PROBLEM DETAILS: Check each line of the entries. Copy the ones that contain the string "constructor".

DATA SHOWN:

(** X22.  An exception of a git call other than the two caught ones (one
    that is no [OSError]) is not swallowed: [_git_str] and [write_git_file]
    raise it, and the commit id file is not opened, so what it held stays. *)
Theorem write_git_file_other_error (basedir : pystr) (e : exn) (fs : FS) :
  BASEDIR = Some basedir ->
  is_dir (path_join basedir (py ".git")) = true ->
  is_OSError e = false ->
  run_git basedir describe_args = OtherError e \/
  (exists commit_hash,
     run_git basedir describe_args = GitStdout commit_hash /\
     (run_git basedir show_args = OtherError e \/
      exists date,
        run_git basedir show_args = GitStdout date /\
        run_git basedir rev_parse_args = OtherError e)) ->
  _git_str = Raise e /\ write_git_file fs = (Raise e, fs).
Proof.
  intros Hb Hd He Hcase.
  assert (Hstr : _git_str = Raise e).
  { unfold _git_str. rewrite Hb, Hd. cbn [negb].
    fold describe_args show_args rev_parse_args. unfold _call_git.
    destruct Hcase as [->|(h & -> & [->|(d & -> & ->)])];
      cbn [except_git]; now rewrite He. }
  split; [exact Hstr|].
  unfold write_git_file, bind, lift. now rewrite Hstr.
Qed.

End GitFileErrors.

(** ** Runs for the further properties *)

Section FurtherRuns.
Import BlockPatcher Manpage Settings Usage Commands.
Existing Instance AsciiBuiltins.
Existing Instance ListingArgparse.

Ltac run := vm_compute; reflexivity.
Ltac differ := let E := fresh in intros E; vm_compute in E; discriminate E.
Ltac plain_lines :=
  lazymatch goal with
  | |- Forall ?P ?l => let l' := eval vm_compute in l in change (Forall P l')
  end;
  repeat first
    [ solve [constructor]
    | constructor; [split; intros E; vm_compute in E; discriminate E|] ].

Definition manpage_file : pystr :=
  ln "= qutebrowser(1)" ++ ln "// QUTE_OPTIONS_START" ++ ln "old options"
  ++ ln "// QUTE_OPTIONS_END" ++ ln "== FILES".

Definition manpage_fs : FS := {[ py "doc/qutebrowser.1.asciidoc" := manpage_file ]}.


Lemma format_block_missing_file_witness :
  _format_block (py "/tmp/tmp1") (py "doc/missing.asciidoc") (py "options")
    [ln "x"] manpage_fs
  = (Raise (FileNotFoundError (py "doc/missing.asciidoc")), manpage_fs).
Proof.
  apply format_block_missing_file; [run | run | differ].
Defined.

Lemma format_block_idempotent_witness :
  exists fs1,
    _format_block (py "/tmp/tmp1") (py "doc/qutebrowser.1.asciidoc")
      (py "options") [ln "*-h*::"; ln "    help"] manpage_fs = (Ok tt, fs1) /\
    _format_block (py "/tmp/tmp2") (py "doc/qutebrowser.1.asciidoc")
      (py "options") [ln "*-h*::"; ln "    help"] fs1 = (Ok tt, fs1).
Proof.
  apply (format_block_idempotent manpage_fs (py "/tmp/tmp1") (py "/tmp/tmp2")
           (py "doc/qutebrowser.1.asciidoc") (py "options")
           [ln "*-h*::"; ln "    help"] manpage_file
           [ln "= qutebrowser(1)"] (ln "// QUTE_OPTIONS_START")
           [ln "old options"] (ln "// QUTE_OPTIONS_END") [ln "== FILES"]);
    [run | run | run | run | run | run | plain_lines | | plain_lines].
  right. exists (ln "*-h*::" ++ py "    help"). run.
Defined.

Definition parser_action : Action :=
  flag_action "--cmd" (Some (NargsStr (py "A...")))
    (Some (MetavarStr (py "CMD"))) (Some (py "command"))%string.

Lemma format_action_raises_iff_witness :
  _format_action parser_action
  = Raise (TypeError (py "can't multiply sequence by non-int of type 'str'")) /\
  exists r,
    _format_action
      (flag_action "--cmd" (Some (NargsStr (py "+")))
         (Some (MetavarStr (py "CMD"))) (Some (py "command")))
    = Ok r.
Proof.
  split.
  - exact (proj1 (proj2 (format_action_raises_iff parser_action)) eq_refl).
  - exact (proj2 (proj2 (format_action_raises_iff
             (flag_action "--cmd" (Some (NargsStr (py "+")))
                (Some (MetavarStr (py "CMD"))) (Some (py "command")))))
             eq_refl).
Defined.

Definition url_action : Action :=
  {| dest := py "url"; option_strings := []; metavar := None;
     choices := None; nargs := Some (NargsStr (py "*"));
     help := Some (py "URLs to open") |}.

Lemma format_action_positional_ignores_nargs_witness :
  _format_action (with_nargs url_action (Some (NargsInt 3)))
  = _format_action url_action /\
  _format_action url_action
  = Ok (Some (ln "*'URL'*::" ++ ln "    URLs to open")).
Proof.
  destruct (format_action_positional_ignores_nargs url_action
              (Some (NargsInt 3)) eq_refl) as [P1 P2].
  split; [exact P1|].
  destruct (P2 ltac:(differ)) as (mv & Hmv & ->).
  vm_compute in Hmv. injection Hmv as <-. run.
Defined.

Definition small_parser : Parser :=
  {| _action_groups :=
       [ {| title := Some (py "positional arguments"); description := None;
            _group_actions := [url_action] |} ];
     epilog := None |}.

Lemma regenerate_manpage_splices_witness :
  regenerate_manpage small_parser (py "/tmp/tmp1")
    (py "doc/qutebrowser.1.asciidoc") manpage_fs
  = (Ok tt,
     <[py "doc/qutebrowser.1.asciidoc" :=
         ln "= qutebrowser(1)" ++ ln "// QUTE_OPTIONS_START"
         ++ ln "=== positional arguments" ++ ln "*'URL'*::"
         ++ ln "    URLs to open"
         ++ ln "// QUTE_OPTIONS_END" ++ ln "== FILES"]> manpage_fs).
Proof.
  rewrite (regenerate_manpage_splices small_parser
             (ln "=== positional arguments" ++ ln "*'URL'*::"
              ++ ln "    URLs to open")
             (py "/tmp/tmp1") (py "doc/qutebrowser.1.asciidoc") manpage_fs
             manpage_file [ln "= qutebrowser(1)"] (ln "// QUTE_OPTIONS_START")
             [ln "old options"] (ln "// QUTE_OPTIONS_END") [ln "== FILES"]);
    [run | run | run | run | run | run | run | plain_lines].
Defined.

Lemma backend_info_order_independent_witness :
  _generate_setting_backend_info
    {| raw_backends := Some [ (py "QtWebKit", CondFalse);
                              (py "QtWebEngine", CondOther (py "Qt 5.15")) ];
       backends := [] |} []
  = _generate_setting_backend_info
      {| raw_backends := Some [ (py "QtWebEngine", CondOther (py "Qt 5.15"));
                                (py "QtWebKit", CondFalse) ];
         backends := [QtWebKit] |} [].
Proof.
  apply (backend_info_order_independent
           [ (py "QtWebKit", CondFalse);
             (py "QtWebEngine", CondOther (py "Qt 5.15")) ]
           [ (py "QtWebEngine", CondOther (py "Qt 5.15"));
             (py "QtWebKit", CondFalse) ] [] [QtWebKit] []).
  - apply (bool_decide_unpack _); vm_compute; exact I.
  - apply perm_swap.
Defined.

Lemma generate_commands_order_independent_witness :
  classify example_registry = classify (rev example_registry).
Proof.
  apply (generate_commands_order_independent example_registry
           (rev example_registry)).
  - apply (bool_decide_unpack _); vm_compute; exact I.
  - apply Permutation_rev.
Defined.

Definition example_world : World :=
  {| fs := {[ py "doc/help/commands.asciidoc" := ln "old text" ]};
     heap := example_heap |}.

Lemma generate_commands_overwrites_witness :
  exists rest,
    fs (snd (generate_commands
               [(py "open", example_cmd "open" false false [normal] no_tab_descs)]
               (ln "Introduction.") (py "doc/help/commands.asciidoc")
               example_world))
    !! py "doc/help/commands.asciidoc"
    = Some (FILE_HEADER ++ ln "= Commands" ++ [newline] ++ ln "Introduction."
            ++ rest).
Proof.
  exact (proj2 (generate_commands_overwrites
                  [(py "open",
                    example_cmd "open" false false [normal] no_tab_descs)]
                  (ln "Introduction.") (py "doc/help/commands.asciidoc")
                  example_world)).
Defined.

Definition undocumented_cmd : Command :=
  {| name := py "nop"; deprecated := false; debug := false; modes := [normal];
     pos_args := []; opt_args := []; maxsplit := Some 0%Z;
     no_cmd_split := true; no_replace_variables := true;
     parser := 3%positive; handler_doc := None; handler_params := [];
     short_desc := []; long_desc := []; arg_descs := ∅ |}.

Lemma command_quickref_needs_docstrings_witness :
  _get_command_quickref
    [ (py "open", example_cmd "open" false false [normal] all_descs);
      (py "nop", undocumented_cmd) ]
  = Raise (AttributeError
             (py "'NoneType' object has no attribute 'splitlines'")).
Proof.
  destruct (command_quickref_needs_docstrings
              [ (py "open", example_cmd "open" false false [normal] all_descs);
                (py "nop", undocumented_cmd) ]) as [_ P].
  destruct (P [(py "open", example_cmd "open" false false [normal] all_descs)]
              (py "nop") undocumented_cmd [] eq_refl) as [P1 _].
  - constructor; [|constructor]. eexists. split; [reflexivity | differ].
  - exact (P1 eq_refl).
Defined.

Definition spawn_cmd : Command :=
  {| name := py "spawn"; deprecated := false; debug := false;
     modes := [normal]; pos_args := []; opt_args := []; maxsplit := None;
     no_cmd_split := false; no_replace_variables := true;
     parser := 3%positive; handler_doc := Some (py "Spawn a command.");
     handler_params := []; short_desc := py "Spawn a command.";
     long_desc := []; arg_descs := ∅ |}.

Lemma command_doc_notes_shape_witness :
  _get_command_doc_notes spawn_cmd = [] /\
  length (_get_command_doc_notes undocumented_cmd) = 5%nat.
Proof.
  split.
  - exact (proj2 (command_doc_notes_shape spawn_cmd) eq_refl eq_refl eq_refl).
  - run.
Defined.

Lemma command_doc_delimited_witness :
  exists body,
    fst (_get_command_doc (py "open")
           (example_cmd "open" false false [normal] all_descs) example_heap)
    = Ok (py "[[" ++ py "open" ++ ln "]]" ++ py "=== " ++ py "open"
          ++ [newline] ++ body ++ [newline; newline]).
Proof.
  destruct (_get_cmd_syntax (py "open")
              (example_cmd "open" false false [normal] all_descs)
              example_heap) as [[u|e] h1] eqn:E.
  - destruct (command_doc_delimited _ _ _ _ _ E ltac:(run)) as [body ->].
    now exists body.
  - apply (f_equal fst) in E. vm_compute in E. discriminate E.
Defined.

Lemma cmd_syntax_stripped_witness :
  exists u,
    fst (_get_cmd_syntax (py "open")
           (example_cmd "open" false false [normal] all_descs) example_heap)
    = Ok u /\
    (u = [] \/ exists t c, u = t ++ [c] /\ isspace c = false).
Proof.
  destruct (_get_cmd_syntax (py "open")
              (example_cmd "open" false false [normal] all_descs)
              example_heap) as [[u|e] h1] eqn:E.
  - destruct (cmd_syntax_stripped _ _ _ _ _ E)
      as (_ & _ & _ & _ & _ & _ & _ & _ & _ & _ & Hend).
    exists u. split; [reflexivity | exact Hend].
  - apply (f_equal fst) in E. vm_compute in E. discriminate E.
Defined.

(** A library whose methods raise. *)
Definition FailingArgparse : Argparse :=
  {| MutexGroup := unit;
     HelpFormatter_format_actions_usage := fun _ _ _ =>
       Raise (ValueError (py "empty group"));
     format_usage := fun p h => (Raise (ValueError (py "empty group")), h) |}.

Lemma patches_stay_on_error_witness :
  let run := _format_actions_usage (H := FailingArgparse) [1%positive] []
               example_heap in
  fst run = Raise (ValueError (py "empty group")) /\
  option_strings (actions (snd run) 1%positive) = [py "*--tab*"; py "*-t*"].
Proof.
  intros run.
  destruct (patches_stay_on_error (H0 := FailingArgparse)) as [P _].
  destruct (P [1%positive] [] example_heap) as (hp & Hin & _ & Hraise).
  { apply (bool_decide_unpack _); vm_compute; exact I. }
  subst run. rewrite (Hraise _ eq_refl). split; [reflexivity|].
  cbn [snd]. rewrite Hin by left. run.
Defined.

(** Python 3.8 with a library method that fails. *)
Definition Python38 : UsageHooks.FormatterEnv :=
  {| UsageHooks.version_ge_3_9 := false;
     UsageHooks.HelpFormatter_format_args := fun _ _ =>
       Raise (ValueError (py "length of metavar tuple does not match nargs"));
     UsageHooks.arg_name := fun s => s |}.
Existing Instance Python38.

FINISHED EXERCISE:
    [ solve [constructor]
    | constructor; [split; intros E; vm_compute in E; discriminate E|] ].
  - constructor; [|constructor]. eexists. split; [reflexivity | differ].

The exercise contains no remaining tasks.